UNITED STATES
SECURITIES AND EXCHANGE COMMISSION
SECURITIES AND EXCHANGE COMMISSION
WASHINGTON, DC 20549
FORM 8-K
CURRENT REPORT
Pursuant to Section 13 or 15(d) of the Securities Exchange Act of 1934
Pursuant to Section 13 or 15(d) of the Securities Exchange Act of 1934
June 22, 2006
Date of report (Date of earliest event reported)
Date of report (Date of earliest event reported)
STONE ENERGY CORPORATION
(Exact Name of Registrant as Specified in Charter)
Delaware | 1-12074 | 72-1235413 | ||
(State or Other Jurisdiction of Incorporation) | (Commission File Number) | (IRS Employer Identification No.) |
625 E. Kaliste Saloom Road | ||
Lafayette, Louisiana | 70508 | |
(Address of Principal Executive Offices) | (Zip Code) |
Registrant’s telephone number, including area code:(337) 237-0410
Check the appropriate box below if the Form 8-K filing is intended to simultaneously satisfy the filing obligation of the registrant under any of the following provisions:
þ Written communications pursuant to Rule 425 under the Securities Act (17 CFR 230.425)
þ Soliciting material pursuant to Rule 14a-12 under the Exchange Act (17 CFR 240.14a-12)
o Pre-commencement communications pursuant to Rule 14d-2(b) under the Exchange Act (17 CFR 240.14d-2(b))
o Pre-commencement communications pursuant to Rule 13e-4(c) under the Exchange Act (17 CFR 240.13e 4(c))
Item 1.01. Entry into a Material Definitive Agreement.
On June 22, 2006, Stone Energy Corporation (“Stone”) entered into an Agreement and Plan of Merger (“EPL Merger Agreement”) with Energy Partners, Ltd. (“EPL”) and EPL Acquisition Corp. LLC, a wholly-owned subsidiary of EPL. Pursuant to the terms and subject to the conditions set forth in the EPL Merger Agreement, each share of Stone common stock will be converted into the right to receive, at the election of the holder: (i) $51.00 in cash, or (ii) shares of EPL common stock equivalent to the ratio determined by dividing $51.00 by the market price of shares of EPL common stock (based on a 20-day trading average prior to the third trading day preceding the closing), provided that the exchange ratio would not be greater than 2.525 or less than 2.066 shares of EPL common stock per share of Stone common stock. The election of cash or stock will be subject to a limit on total cash consideration of approximately $723 million (which includes approximately $15.5 million attributable to stock options) and a limit on the total number of shares of EPL common stock to be issued of approximately 35 million. The transaction will include the assumption by EPL of approximately $800 million of Stone debt. The closing of the transaction is anticipated to be completed in the fourth quarter of 2006.

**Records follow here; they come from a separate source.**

Lemma scan_candidates_run text candidates :
  Forall (fun i => i < length (added_tokens_ t))%nat candidates ->
  (scan_candidates t text candidates = Ok None /\
     forall i token, i ∈ candidates -> added_tokens_ t !! i = Some token -> ~ begins token text) \/
  (exists l i token l', scan_candidates t text candidates = Ok (Some token) /\ candidates = l ++ i :: l' /\
     added_tokens_ t !! i = Some token /\ begins token text /\
     forall j token', j ∈ l -> added_tokens_ t !! j = Some token' -> ~ begins token' text).
Proof.
  intros Hf. induction Hf as [|i candidates Hi Hf IH]; cbn [scan_candidates].
  - left. split; [done|]. intros i token Hin. by apply elem_of_nil in Hin.
  - destruct (lookup_lt_is_Some_2 _ _ Hi) as [token Ht]. rewrite Ht. unfold is_prefix. case_bool_decide as Hp.
    + right. exists [], i, token, candidates. split_and!; try done. intros j token' Hin. by apply elem_of_nil in Hin.
    + destruct IH as [[E Hn]|(l & j & token' & l' & E & -> & Hj & Hb & Hn)].
      * left. split; [done|]. intros j token' [->|Hin]%elem_of_cons Hj; [|by eapply Hn]. rewrite Ht in Hj. by injection Hj as <-.
      * right. exists (i :: l), j, token', l'. split_and!; try done.
        intros k tk [->|Hin]%elem_of_cons Hk; [|by eapply Hn]. rewrite Ht in Hk. by injection Hk as <-.
Qed.

Lemma filter_seq_sorted (P : nat -> Prop) `{forall i, Decision (P i)} a n : StronglySorted lt (filter P (seq a n)).
Proof.
  revert a. induction n as [|n IH]; intros a; [constructor|]. cbn [seq]. rewrite filter_cons. case_decide; [|apply IH].
  constructor; [apply IH|]. apply Forall_forall. intros i [_ Hi%elem_of_seq]%list_elem_of_filter. lia.
Qed.

Lemma sorted_ids i j a b : (i < j)%nat -> added_tokens_ t !! i = Some a -> added_tokens_ t !! j = Some b -> at_id a < at_id b.
Proof.
  destruct Hwf as [_ _ _ Hs _ _ _ _]. intros Hij Ha Hb. revert i j Hij Ha Hb.
  induction Hs as [|x l Hs IH Hx]; intros i j Hij Ha Hb; [done|]. destruct j as [|j]; [lia|]. destruct i as [|i]; cbn in Ha, Hb.
  - injection Ha as <-. rewrite Forall_forall in Hx. apply Hx. by eapply list_elem_of_lookup_2.
  - apply (IH i j); [lia|done..].
Qed.

Lemma match_token_run text :
  (match_token t text = Ok None /\ no_token text) \/ (exists token, match_token t text = Ok (Some token) /\ first_token token text).
Proof.
  destruct text as [|b text]; cbn [match_token].
  { left. split; [done|]. intros token Hin Hb. unfold begins in Hb. rewrite take_nil in Hb.
    destruct (wf_added t Hwf token Hin) as (_ & Hne & _). done. }
  rewrite (wf_candidates t Hwf). set (cands := filter _ _).
  assert (Hin : forall i token, added_tokens_ t !! i = Some token -> i ∈ cands <-> head (at_content token) = Some b).
  { intros i token Ht. unfold cands. rewrite list_elem_of_filter, elem_of_seq.
    rewrite (nth_lookup_Some _ _ _ _ Ht). apply lookup_lt_Some in Ht. naive_solver lia. }
  assert (Hbeg : forall token, token ∈ added_tokens_ t -> begins token (b :: text) -> head (at_content token) = Some b).
  { intros token Htok Hb. destruct (wf_added t Hwf token Htok) as (_ & Hne & _). unfold begins in Hb.
    destruct (at_content token) as [|c content]; [done|]. cbn in Hb. by injection Hb as -> _. }
  destruct (scan_candidates_run (b :: text) cands) as [[E Hn]|(l & i & token & l' & E & Hc & Hi & Hb & Hn)].
  - apply Forall_forall. intros i Hi. unfold cands in Hi. apply list_elem_of_filter in Hi as [_ Hi%elem_of_seq]. lia.
  - left. split; [done|]. intros token Htok Hb. pose proof Htok as [i Hi]%list_elem_of_lookup. apply (Hn i token); [|done|done].
    apply (Hin i token Hi). by apply Hbeg.
  - right. exists token. split; [done|]. assert (Htok : token ∈ added_tokens_ t) by (by eapply list_elem_of_lookup_2).
    split_and!; try done. intros token' Htok' Hb'. pose proof Htok' as [j Hj]%list_elem_of_lookup.
    destruct (decide (j < i)%nat) as [Hlt|Hge].
    + exfalso. assert (Hjc : j ∈ cands) by (apply (Hin j token' Hj); by apply Hbeg).
      assert (Hjl : j ∈ l).
      { rewrite Hc in Hjc. apply elem_of_app in Hjc as [?|Hjc]; [done|exfalso].
        assert (Hs : StronglySorted lt cands).
        { apply filter_seq_sorted. }
        rewrite Hc in Hs. apply StronglySorted_app in Hs as (_ & _ & Hs). apply StronglySorted_inv in Hs as [_ Hs].
        rewrite Forall_forall in Hs. apply elem_of_cons in Hjc as [->|Hjc]; [lia|]. specialize (Hs j Hjc). lia. }
      by apply (Hn j token').
    + destruct (decide (j = i)) as [->|Hne]; [rewrite Hi in Hj; injection Hj as <-; lia|].
      assert (at_id token < at_id token') by (apply (sorted_ids i j); [lia|done|done]). lia.
Qed.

The EPL Merger Agreement has been approved by the boards of directors of both Stone and EPL. The Merger is subject to the approval of Stone’s and EPL’s stockholders and other customary closing conditions.
Stone and EPL have each agreed to certain covenants in the EPL Merger Agreement. Among other covenants, Stone has agreed, subject to certain exceptions to permit Stone’s board of directors to comply with its fiduciary duties, not to solicit, negotiate, provide information in furtherance of, approve, recommend or enter into a Target Acquisition Proposal (as defined in the EPL Merger Agreement). The EPL Merger Agreement also contains customary covenants relating to Stone’s and EPL’s conduct of business prior to the closing of the transaction.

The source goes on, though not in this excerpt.